I have had such a rough weekend. I have been eating like an absolute pig. I should be ashamed of myself, but I'm not. For some reason I don't feel that bad for eating all the bad things I did (chocolate easter eggs, not one but 10 or so. I finished a whole pack (210 gr) of M&M's with 36 gr containing 179 calories, I had chocolate sprinkles on my bread, and I didn't eat one slice, no I ate at least 4-5, and the list just continues). I probably don't feel that bad because I know I am starting today where I finished last week; eating healthy again. This is the first time I have a 'breakdown' and I'm able to get myself up again whereas previously I would've given up after I caved in. Now I haven't. Okay what I did was wrong, very wrong but I will continue and I'm O.K. with the fact I won't always be able to stay strong. Staying strong to me means having ups and downs but knowing how to get myself up after a down again and don't give in/up entirely.
The only thing I am ashamed about is that it'll probably take me an extra week to get to my new goal. Plus the fact that I haven't been able to stay under the 1500 calories AT ALL. I find it so hard to stay disciplined. Also the rewards I linked with my goals so far don't mean that much anymore. They are all about food and I let myself have a snack once I've reached my goal. But seeing as I also have a snack when I cave in isn't really rewarding anymore. I think I should change my goals to more material things; buying clothes for example is better.

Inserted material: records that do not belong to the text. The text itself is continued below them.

(* ===== verification/VfsConcat.v ===== *)
(** * Concatenated files

    [StaticVfsFile] ([src/src/core/file_sys/vfs_static.h]), a file that
    repeats one octet, and [ConcatenatedVfsFile]
    ([src/src/core/file_sys/vfs_concat.cpp]), several files one after the
    other in a multimap from offsets to files, here a list in the order of the
    map.  Stepping before the first element or from the end of an empty map is
    undefined and yields [None], like spent fuel. *)

From S2P Require Import Prelude Octets Vfs.
From stdpp Require Import base list.
Open Scope Z_scope.
Open Scope c_scope.

(** ** StaticVfsFile *)

Module StaticVfs.
Record StaticVfsFile := { value : Z; static_size : Z }.

Definition Read (f : StaticVfsFile) (data : list Z) (length offset : Z) : StaticVfsFile * list Z * Z :=
  let read := Z.min length (to_u64 (static_size f - offset)) in
  (f, store data (replicate (Z.to_nat read) (value f)), read).
Definition ReadByte (f : StaticVfsFile) (offset : Z) : option Z :=
  if offset <? static_size f then Some (value f) else None.
Definition ReadBytes (f : StaticVfsFile) (length offset : Z) : list Z :=
  replicate (Z.to_nat (Z.min length (to_u64 (static_size f - offset)))) (value f).
Definition Resize (f : StaticVfsFile) (new_size : Z) : StaticVfsFile * bool :=
  ({| value := value f; static_size := new_size |}, true).
End StaticVfs.

#[export] Instance static_vfs : VfsFile StaticVfs.StaticVfsFile := {
  GetSize := StaticVfs.static_size;
  Read := StaticVfs.Read
}.

(** A file of either of two kinds. *)
#[export] Instance sum_vfs F G `{VfsFile F} `{VfsFile G} : VfsFile (F + G) := {
  GetSize f := match f with inl f => GetSize f | inr g => GetSize g end;
  Read f data length offset :=
    match f with
    | inl f => let '(f, out, n) := Read f data length offset in (inl f, out, n)
    | inr g => let '(g, out, n) := Read g data length offset in (inr g, out, n)
    end
}.

(** ** ConcatenatedVfsFile *)

Module ConcatVfs.
Section Concat.
Context {F : Type} `{VfsFile F}.

Record ConcatenatedVfsFile := { files : list (Z * F) }.

(** [multimap::emplace]: after the elements with the same key. *)
Fixpoint emplace (k : Z) (f : F) (l : list (Z * F)) : list (Z * F) :=
  match l with
  | [] => [(k, f)]
  | (k', f') :: l' => if k <? k' then (k, f) :: l else (k', f') :: emplace k f l'
  end.

(** The constructor from a vector. *)
Fixpoint emplace_all (next_offset : Z) (files_ : list F) (m : list (Z * F)) : list (Z * F) :=
  match files_ with
  | [] => m
  | f :: files_ => emplace_all (to_u64 (next_offset + GetSize f)) files_ (emplace next_offset f m)
  end.
Definition from_vector (files_ : list F) : ConcatenatedVfsFile := {| files := emplace_all 0 files_ [] |}.

Fixpoint continuous (l : list (Z * F)) : bool :=
  match l with
  | (k, f) :: (((k', _) :: _) as l') => (to_u64 (k + GetSize f) =? k') && continuous l'
  | _ => true
  end.
Definition VerifyConcatenationMapContinuity (l : list (Z * F)) : option bool :=
  match l with
  | [] => None
  | (k, _) :: _ => Some (continuous l && (k =? 0))
  end.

Tuesday: 1650 Calories - 300 Cal walking
Wednesday: 1685 Calories - 300 Cal walking - 400 cal jogging
Thursday: 2000 Calories - 300 Cal Walking
Friday: 1940 - 300 cal walking
Saterday: 10000000 Calories (didn't count)

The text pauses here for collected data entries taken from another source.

Lemma in_two_spec rec m g b data len k offset : serves rec m -> aes_ready g -> bktr_ok b ->
  0 < k < len -> (Z.to_nat len <= m)%nat -> offset + len < 2 ^ 64 -> (Z.to_nat len <= length data)%nat ->
  0 <= offset -> offset + k <= Z.of_nat (length c) ->
  let n := Z.min len (Z.of_nat (length c) - offset) in
  exists g' b', in_two rec g b data len k offset = Some (g', b', store data (part c offset n), n) /\ aes_ready g' /\ bktr_ok b'.
Proof.
  intros Hrec Hg Hb Hk Hm H64 Hd Ho Hin n. unfold in_two. destruct (bo_size b Hb) as [_ Hc].
  destruct (Hrec g b data k offset Hg Hb) as (g1 & b1 & -> & Hg1 & Hb1); [lia..|].
  cbn [mbind option_bind]. rewrite Z.min_l by lia. rewrite !to_u64_id by (unfold is_u64; lia).
  assert (length (part c offset k) = Z.to_nat k) as Hl by (apply length_part; lia).
  destruct (Hrec g1 b1 (drop (Z.to_nat k) (store data (part c offset k))) (len - k) (offset + k) Hg1 Hb1) as (g2 & b2 & -> & Hg2 & Hb2);
    [lia|lia|lia|rewrite length_drop_store by done; lia|lia|].
  cbn [mbind option_bind]. exists g2, b2. split; [|done]. rewrite store_part, part_app by (done || lia).
  rewrite to_u64_id by (unfold is_u64; lia). unfold n.
  replace (k + Z.min (len - k) (Z.of_nat (length c) - (offset + k))) with (Z.min len (Z.of_nat (length c) - offset)) by lia. done.
Qed.

(** A request that lies in one stretch of the patch: the octets of [c] are
    those of the plaintext from [so] on. *)
Record in_patch (len offset so : Z) : Prop := {
  ip_len : 0 <= len;
  ip_offset : 0 <= offset /\ offset + len <= Z.of_nat (length c);
  ip_so : 0 <= so < Z.of_nat (length raw) /\ so + len <= Z.of_nat (length raw);
  ip_part n : 0 <= n <= len -> part c offset n = part plain so n
}.

(** The octets of a stretch within one subsection. *)
Lemma decrypted_here b s s' so a m o n : encrypted_ok b -> around sub_address_patch (subsection_buckets b) so s s' ->
  0 <= a -> a mod 16 = 0 -> a + o = so -> 0 <= o < 16 -> 0 <= n -> o + n <= m -> a + m <= Z.of_nat (length raw) ->
  so + n <= sub_address_patch s' ->
  part (ctr_spec (aes_encrypt 4 (key b)) (counter_high (section_ctr b) (ctr s) * 2 ^ 64 + (so + base_offset b) / 16) (part raw a m)) o n
  = part plain so n.
Proof.
  intros He (i & bk & j & Eb & Es & Es' & Hr) Ha Hal Hso Ho Hn Hon Hin Hend. destruct (en_base b He) as (Hb0 & Hb16 & _).
  replace ((so + base_offset b) / 16) with ((a + base_offset b) / 16) by (subst so; zlia).
  rewrite <- Hso. apply decrypted_part; try done; [lia|apply (en_length b He)|].
  intros x p Hx Hp. apply (en_stream b He x s s' p); [|done]. exists i, bk, j. split; [done|]. split; [done|]. split; [done|]. lia.
Qed.

Lemma store_store data (x y : list Z) : length x = length y -> store (store data x) y = store data y.
Proof. intros E. unfold store. by rewrite <- E, drop_app_length. Qed.

Lemma part_whole x n : length x = Z.to_nat n -> part x 0 n = x.
Proof. intros E. unfold part. cbn [drop Z.to_nat]. apply take_ge. lia. Qed.

Lemma bytes_part x a n : bytes x -> bytes (part x a n).
Proof. intros Hx. apply Forall_take, Forall_drop, Hx. Qed.

Lemma read_patch_clear rec g b data len offset so : bktr_ok b -> aes_ready g -> in_patch len offset so -> encrypted b = false ->
  (Z.to_nat len <= length data)%nat ->
  exists b', read_patch rec g b data len offset so = Some (g, b', store data (part c offset len), len) /\ bktr_ok b'.
Proof.
  intros Hb Hg Hp He Hd. destruct Hp as [Hl Ho Hso Hpart]. unfold read_patch. rewrite He. cbn [negb].
  destruct (trim_size _ _ (bo_patch b Hb)) as [_ H64].
  destruct (trim_read (bktr_romfs b) raw data len so (bo_patch b Hb)) as (f & -> & Hf); [lia..|].
  rewrite Z.min_l by lia. eexists. split; [|by apply set_patch_ok]. by rewrite Hpart, (bo_clear b Hb He) by lia.
Qed.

Sunday: 1000000 Calories (didn't count)
Monday: 1830 Calories -250 walking - 350 Gym
More or less a disapointment when I got on the scale. I didn't gain anything nor did I loose it. Still 69.1 kg. I need to discipline myself! I CAN DO THIS!
Thursday, 8 March 2012
Goddamnit I'm hungry
I will be going to the gym tonight and even though I couldv'e gone last night I didn't. I had a nice evening in all by myself. Lately I haven't been able to spend time just by myself. So I turned on the music, started singing, dancing, I had put on a movie, etc. So nice and relaxing.
I guess that if I walk every day and go to the gym at least once, preferably twice-three times a week I'll still be doing great exercise-wise. I'm not going crazy about it and in combination with eating healthy and a little less I'll still be loosing weight. I do realise that the lighter I get the longer it'll take before another kg has left this body. The fact I already lost 2.5 in such a short time is just lucky. I just need to make sure I loose body fat and no muscles. I just wonder when the first time we'll be that someone notices that I actually lost some weight.